The plan involving most nations in the Organization of Petroleum Exporting Countries and some non-members such as Russia won’t accelerate the reduction in the oversupply on global crude markets, according to the bank, Bloomberg reported.
If countries fail to reach a firm agreement when they meet on April 17, it could deliver a “bearish catalyst” for prices, it said.
“We do not expect the meeting to deliver a bullish surprise,” analysts Damien Courvalin and Jeff Currie in New York said in the report.
“A production freeze at recent production levels would not accelerate the rebalancing of the oil market” and cuts make little sense because they would benefit rival producers, they noted.
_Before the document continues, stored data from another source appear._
(** [str(x)] / [f"{x}"] of a value that is a string or [None]. *)
Definition str_of_opt (o : option str) : str :=
  match o with Some s => s | None => NONE_STR end.

(** A JSON scalar used as an account id: the service sends numbers, the
    dialogs send back the strings they were shown. *)
Inductive idval := IdInt (z : Z) | IdStr (s : str).

(** [str(z)] of an integer: its decimal digits. *)
Definition str_of_Z (z : Z) : str :=
  lit (DecimalString.NilZero.string_of_int (Z.to_int z)).

Definition str_of_id (i : idval) : str :=
  match i with IdInt z => str_of_Z z | IdStr s => s end.

Definition str_of_opt_id (o : option idval) : str :=
  match o with Some i => str_of_id i | None => NONE_STR end.

Definition truthy_id (o : option idval) : bool :=
  match o with
  | Some (IdInt z) => negb (z =? 0)
  | Some (IdStr s) => truthy s
  | None => false
  end.

(** A key of a JSON object as the code reads it: the key is absent, it
    holds null, or it holds a value. *)
Inductive slot (A : Type) := Absent | Null | Holds (a : A).
Arguments Absent {A}.
Arguments Null {A}.
Arguments Holds {A} a.

(** [d.get(key)] *)
Definition get {A} (f : slot A) : option A :=
  match f with Holds a => Some a | Absent | Null => None end.

(** [d.get(key, default)]: the default stands in for an absent key only; a
    key that holds null gives [None]. *)
Definition get_or {A} (f : slot A) (default : option A) : option A :=
  match f with Absent => default | Null => None | Holds a => Some a end.

(** The value stored for a Python value that may be [None]. *)
Definition slot_of {A} (o : option A) : slot A :=
  match o with Some a => Holds a | None => Null end.

(** A JSON value that is not an object, as far as the code tells such
    values apart (by their truth value and by whether [len()] applies); the
    items of an array are never read, so an array is given by its length. *)
Inductive json_other :=
| JNull | JBool (b : bool) | JNumber (z : Z) | JString (s : str)
| JArray (n : nat).

Definition truthy_json (v : json_other) : bool :=
  match v with
  | JNull => false
  | JBool b => b
  | JNumber z => negb (z =? 0)
  | JString s => truthy s
  | JArray n => negb (Nat.eqb n 0)
  end.

(** [len(v)] is defined for strings and arrays. *)
Definition has_len (v : json_other) : bool :=
  match v with JString _ | JArray _ => true | _ => false end.

(** Exceptions that the modelled code can meet. *)
Inductive exn :=
| PasswordDeleteError | KeyringError | OSError | AttributeError
| UnicodeError | ValueError | BinasciiError | TypeError.

Inductive res (A : Type) := Ok (a : A) | Raise (e : exn).
Arguments Ok {A} a.
Arguments Raise {A} e.

Definition rbind {A B} (x : res A) (f : A -> res B) : res B :=
  match x with Ok a => f a | Raise e => Raise e end.

Definition of_option {A} (e : exn) (o : option A) : res A :=
  match o with Some a => Ok a | None => Raise e end.

End Py.
Import Py.

Notation "'try!' x '<-' c ';' k" := (rbind c (fun x => k))
  (at level 10, x name, c at level 100, k at level 200).

(** ** Codecs of the standard library used by the fallback obfuscation *)

Module Codec.

(** *** UTF-8 ([str.encode()] and [bytes.decode()], strict) *)

Definition utf8_encode_char (c : Z) : option bytes :=
  if c <? 0 then None
  else if c <? 0x80 then Some [c]
  else if c <? 0x800 then Some [0xC0 + c / 64; 0x80 + c mod 64]
  else if c <? 0x10000 then
    if (0xD800 <=? c) && (c <=? 0xDFFF) then None
    else Some [0xE0 + c / 4096; 0x80 + (c / 64) mod 64; 0x80 + c mod 64]
  else if c <? 0x110000 then
    Some [0xF0 + c / 262144; 0x80 + (c / 4096) mod 64;
          0x80 + (c / 64) mod 64; 0x80 + c mod 64]
  else None.
Lemma rmatch_uuid_canonical u t :
  canonical u -> rmatch uuid_pattern (u ++ t) = Some (u, t).
Proof.
  intros [Hp Hl]%canonical_iff. rewrite rmatch_uuid, (pass_app_r _ _ _ Hp).
  by rewrite take_app_length', drop_app_length'.
Qed.

Lemma canonical_chars u c : canonical u -> c ∈ u -> breaks_uuid c = false.
Proof.
  intros [Hp Hl]%canonical_iff Hc.
  apply (pass_no_stop breaks_uuid uuid_tests u); [|done|].
  - intros p' c' Hp' Hc'. by apply uuid_tests_break.
  - rewrite uuid_tests_length, take_ge by lia. done.
Qed.

Lemma canonical_nonempty u : canonical u -> u <> [].
Proof. intros [_ Hl]%canonical_iff ->. done. Qed.

Lemma rmatch_uuid_not_hex c t :
  is_hex c = false -> rmatch uuid_pattern (c :: t) = None.
Proof. intros H. rewrite rmatch_uuid. simpl. by rewrite H. Qed.

Lemma renumber_keeps uuid4 n pre ps :
  renumber uuid4 n (map Keep pre ++ ps) = pre ++ renumber uuid4 n ps.
Proof. induction pre as [|c pre IH]; simpl; [done | by f_equal]. Qed.

(** ** The text of the clone *)

Section CloneText.
Variable uuid4 : nat -> str.
Variables donor_name clone_name : str.
Hypothesis donor_no_dot : 46%N ∉ donor_name.
Hypothesis clone_no_gt : 62%N ∉ clone_name.
Hypothesis clone_no_hex : forall c, c ∈ clone_name -> is_hex c = false.

Local Abbreviation D1 := (46%N :: donor_name).
Local Abbreviation C1 := (46%N :: clone_name).
Local Abbreviation D2 := (62%N :: donor_name ++ [60%N]).
Local Abbreviation C2 := (62%N :: clone_name ++ [60%N]).
Local Abbreviation text := (clone_text uuid4 donor_name clone_name).

Lemma rename_eq d :
  rename donor_name clone_name d = replace D2 C2 (replace D1 C1 d).
Proof. reflexivity. Qed.

Lemma clone_text_nil n : text n [] = [].
Proof.
  unfold clone_text. rewrite rename_eq, !replace_nil.
  by rewrite scan_nil_none.
Qed.

Lemma scan_uuid_skip pre s :
  (forall c, c ∈ pre -> is_hex c = false) ->
  scan (rmatch uuid_pattern) (pre ++ s)
  = map Keep pre ++ scan (rmatch uuid_pattern) s.
Proof.
  intros H. apply scan_skip; [apply rmatch_sound|].
  intros c t Hc. apply rmatch_uuid_not_hex. by apply H.
Qed.

Lemma clone_text_ref n d : text n (D1 ++ d) = C1 ++ text n d.
Proof using clone_no_gt clone_no_hex.
  unfold clone_text. rewrite !rename_eq, replace_hit.
  rewrite (replace_skip _ _ _ C1).
  - rewrite scan_uuid_skip, renumber_keeps; [done|].
    intros c [->|Hc]%elem_of_cons; [done | by apply clone_no_hex].
  - intros [?|?]%elem_of_cons; done.
Qed.

Lemma clone_text_tag n d : text n (D2 ++ d) = C2 ++ text n d.
Proof using donor_no_dot clone_no_hex.
  unfold clone_text. rewrite !rename_eq.
  rewrite (replace_skip _ _ _ D2).
  - rewrite replace_hit, scan_uuid_skip, renumber_keeps; [done|].
    intros c [->|[Hc| ->%list_elem_of_singleton]%elem_of_app]%elem_of_cons;
      [done | by apply clone_no_hex | done].
  - intros [?|[?| ?%list_elem_of_singleton]%elem_of_app]%elem_of_cons; done.
Qed.

Lemma clone_text_guid n u d :
  canonical u -> text n (u ++ d) = uuid4 n ++ text (S n) d.
Proof.
  intros Hu. unfold clone_text. rewrite !rename_eq.
  assert (Hno : forall c, breaks_uuid c = true -> c ∉ u).
  { intros c Hc Hin. by rewrite (canonical_chars u c Hu Hin) in Hc. }
  rewrite !replace_skip by (by apply Hno).
  rewrite (scan_hit _ (rmatch_sound _) _ u
             (replace D2 C2 (replace D1 C1 d))).
  - done.
  - by apply rmatch_uuid_canonical.
  - by apply canonical_nonempty.
Qed.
Brent crude futures closed at a four-month high above $40 a barrel last week, after sinking to a 12-year low in January, on speculation the deal led by Saudi Arabia and Russia could temper the global supply glut. While 16 nations with more than half the global crude output will attend the Doha meeting, some major producers, including Iran and Brazil, have said they won’t cap production.
OPEC production could actually increase, rather than staying stable or diminishing, if countries can restore disrupted output, according to Goldman Sachs.
The group could revive about 500,000 barrels a day of halted supplies, if production resumes in Iran, Libya and the Neutral Zone shared by Saudi Arabia and Kuwait, the bank estimated.